Raw LCMS data was copied from the LCMS machine onto a memory stick, and converted in MZML format with MSConvert from the proteowizard software suite. This generated 65 MZML files, with file names follwoing the format host_bgc_replicate_runcode
. Files were collected into one directory per strain (with each directory holding replicate samples for that strain) - directories were
m1146_25, m1152_10, m1152_21, m145_10, m145_15, m145_21, m145_25, tk24_10, tk24_15, tk24_21, tk24_25
. RT correction and PeakML file creation were then achieved via pre_process.R, which added directories containing individual PeakMl files, RT-corrected PeakMl files (for each replicate sample), and combined RT-coorected PeakMl files (for each strain) to each of the strain directories described above.

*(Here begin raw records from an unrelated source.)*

(** Two's complement wrap-around of 64-bit arithmetic. *)
Definition wrap64 (z : Z) : Z := (z + 2 ^ 63) mod 2 ^ 64 - 2 ^ 63.

Module GoFloat.

(** [float64(n)] for an integer [n]: rounded to nearest, ties to even. *)
Definition of_int (n : Z) : float := SF2Prim (binary_normalize 53 1024 n 0 false).

(** [int(f)]: the fraction is discarded (truncation towards zero).  When
    the value does not fit an [int] the result is left to the
    implementation by the language; the value taken here is the one of
    the amd64 conversion instruction. *)
Definition to_int (f : float) : Z :=
  match Prim2SF f with
  | S754_zero _ => 0
  | S754_finite s m e =>
      let mag := Z.shiftl (Z.pos m) e in
      let v := if s then - mag else mag in
      if (minInt <=? v) && (v <=? maxInt) then v else minInt
  | S754_infinity _ | S754_nan => minInt
  end.

(** The largest integer not above a finite float. *)
Definition floor (f : float) : option Z :=
  match Prim2SF f with
  | S754_zero _ => Some 0
  | S754_finite s m e => Some (Z.shiftl (if s then Z.neg m else Z.pos m) e)
  | S754_infinity _ | S754_nan => None
  end.

End GoFloat.

(** ** The verbs of [fmt.Sprintf] that the package uses *)

Module GoFmt.

(** [%d]. *)
Definition d (n : Z) : string := NilZero.string_of_int (Z.to_int n).

(** Rounding of the non-negative rational [n / 2^k] to the nearest
    integer, ties to even. *)
Definition round_half_even (n : Z) (k : Z) : Z :=
  let den := 2 ^ k in
  let q := n / den in
  let r := n mod den in
  if 2 * r <? den then q
  else if den <? 2 * r then q + 1
  else if Z.even q then q else q + 1.

(** [%.1f]: the exact value, correctly rounded to one decimal. *)
Definition f1 (f : float) : string :=
  match Prim2SF f with
  | S754_nan => "NaN"
  | S754_infinity s => if s then "-Inf" else "+Inf"
  | S754_zero s => (if s then "-" else "") +:+ "0.0"
  | S754_finite s m e =>
      let tenths :=
        if 0 <=? e then 10 * Z.pos m * 2 ^ e
        else round_half_even (10 * Z.pos m) (- e) in
      (if s then "-" else "") +:+ d (tenths / 10) +:+ "." +:+ d (tenths mod 10)
  end.

End GoFmt.

(** ** formatter.go *)

Record TerminalOptions : Type := mkTerminalOptions {
  Color : bool;      (* Enable colored output *)
  Emoji : bool;      (* Enable emoji output *)
  Width : Z;         (* Terminal width for formatting *)
  Compact : bool;    (* Use compact formatting *)
  ShowIcons : bool   (* Show icons/symbols *)
}.

Definition DefaultTerminalWidth : Z := 80.

Definition DefaultOptions : TerminalOptions :=
  {| Color := true; Emoji := true; Width := DefaultTerminalWidth;
     Compact := false; ShowIcons := true |}.
(** * mongo-audit: the change-capture pipeline of [src/auditManager.js]

    A shallow embedding of the [AuditManager] class: the permission check
    [canRunCollMod], the provisioning step [ensurePreImageEnabled], the two
    phases [initialize] and [start], the record builder [createAuditDoc] and
    the per-event change handler.

    Documents that come back from the database are JavaScript values, so the
    permission check is embedded over an untyped value model and evaluated
    with JavaScript's own rules for truthiness, property access and method
    calls.  The driver (MongoClient, Db, ChangeStream) and the wall clock are
    collaborators outside the class: they appear as an oracle that answers
    from the history of effects so far. *)

From Stdlib Require Import List String Ascii Bool ZArith NArith Lia.
Import ListNotations.
Local Open Scope string_scope.
Local Open Scope Z_scope.
Local Open Scope list_scope.
Set Warnings "-register-all".

(** ** JavaScript values *)

Module JS.

(** Values as they arrive in BSON documents.  Numbers are restricted to
    integers ([0] is the only falsy one); documents hold no functions. *)
Inductive jsval : Type :=
| JUndefined
| JNull
| JBool (b : bool)
| JNum (z : Z)
| JStr (s : string)
| JArr (elems : list jsval)
| JObj (fields : list (string * jsval)).

Inductive exn : Type :=
| TypeError (msg : string)
| Error (msg : string)
| DriverError (msg : string)
| UserError (msg : string).

Definition message (e : exn) : string :=
  match e with
  | TypeError m | Error m | DriverError m | UserError m => m
  end.

Inductive result (A : Type) : Type :=
| Ok (a : A)
| Throw (e : exn).
Arguments Ok {A} a.
Arguments Throw {A} e.

Definition rbind {A B} (r : result A) (k : A -> result B) : result B :=
  match r with
  | Ok a => k a
  | Throw e => Throw e
  end.

Notation "x <-? r ;; k" := (rbind r (fun x => k))
  (at level 61, r at next level, right associativity).

(** [ToBoolean]. *)
Definition truthy (v : jsval) : bool :=
  match v with
  | JUndefined | JNull => false
  | JBool b => b
  | JNum z => negb (z =? 0)
  | JStr s => negb (s =? "")%string
  | JArr _ | JObj _ => true
  end.

(** [a || b] on values. *)
Definition js_or (a b : jsval) : jsval := if truthy a then a else b.

Fixpoint assoc (k : string) (fs : list (string * jsval)) : jsval :=
  match fs with
  | [] => JUndefined
  | (k', v) :: fs' => if (k =? k')%string then v else assoc k fs'
  end.

(** [v.k] for the property names the class reads ([inheritedPrivileges],
    [privileges], [roles], [inheritedRoles], [actions], [role], [_id],
    [authInfo], [authenticatedUsers], [users], [user], [db]): none of them is
    a built-in property of a primitive or of an array, so only objects can
    answer with something else than [undefined]; reading a property of
    [undefined] or [null] is a TypeError. *)
Definition cannotRead (what k : string) : exn :=
  TypeError ("Cannot read properties of " ++ what ++ " (reading '" ++ k ++ "')")%string.

Definition get (v : jsval) (k : string) : result jsval :=
  match v with
  | JUndefined => Throw (cannotRead "undefined" k)
  | JNull => Throw (cannotRead "null" k)
  | JObj fs => Ok (assoc k fs)
  | _ => Ok JUndefined
  end.

(** [v[0]]. *)
Definition get0 (v : jsval) : result jsval :=
  match v with
  | JUndefined => Throw (cannotRead "undefined" "0")
  | JNull => Throw (cannotRead "null" "0")
  | JArr l => Ok (hd JUndefined l)
  | JStr (String c _) => Ok (JStr (String c EmptyString))
  | JObj fs => Ok (assoc "0" fs)
  | _ => Ok JUndefined
  end.

Definition isArray (v : jsval) : bool :=
  match v with JArr _ => true | _ => false end.

(** Strict equality of a value with a string literal. *)
Definition is_str (x : string) (v : jsval) : bool :=
  match v with JStr s => (s =? x)%string | _ => false end.

Fixpoint str_includes (x s : string) : bool :=
  String.prefix x s ||
  match s with
  | EmptyString => false
  | String _ s' => str_includes x s'
  end.

(** What the engine says when the method [m] of the expression written
    [name] is called and is not there. *)
Definition notAFunction (name m : string) : exn :=
  TypeError (name ++ "." ++ m ++ " is not a function")%string.

(** [name.includes(x)] with [x] a string literal and [v] the value of
    [name]: [Array.prototype.includes] on an array,
    [String.prototype.includes] (substring search) on a string; any other
    receiver has no callable [includes]. *)
Definition includes (name : string) (v : jsval) (x : string) : result bool :=
  match v with
  | JArr l => Ok (existsb (is_str x) l)
  | JStr s => Ok (str_includes x s)
  | JUndefined => Throw (cannotRead "undefined" "includes")
  | JNull => Throw (cannotRead "null" "includes")
  | _ => Throw (notAFunction name "includes")
  end.

(** The callback loop of [Array.prototype.some]: stops at the first element
    for which the callback answers true, and at the first one where it
    throws. *)
Fixpoint some_loop (f : jsval -> result bool) (l : list jsval) : result bool :=
  match l with
  | [] => Ok false
  | x :: l' =>
      b <-? f x ;;
      if b then Ok true else some_loop f l'
  end.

Note - there were 4 hosts (M145, M1146, M1152 and TK24) and 5 BGCs (10, 15, 21, 25, 47). Four cultures did not grow, and so the associated strains were not further characterised (M1146::BGC#10, M1146::BGC#15, M1152::BGC#25, M1152::BGC#15). Methanol extraction was only performed for two of the triplicate cultures of M1146::21, as one was contaminated. All BGC 47 strains were cultured in duplicate. All analyses performed on duplicate files (M1146::21, all BGC 47 strains) yielded an error relating to file writing - I suspect this may reflect RT-alignment issues associated with aligning two files rather than 3. This left the 11 strains above.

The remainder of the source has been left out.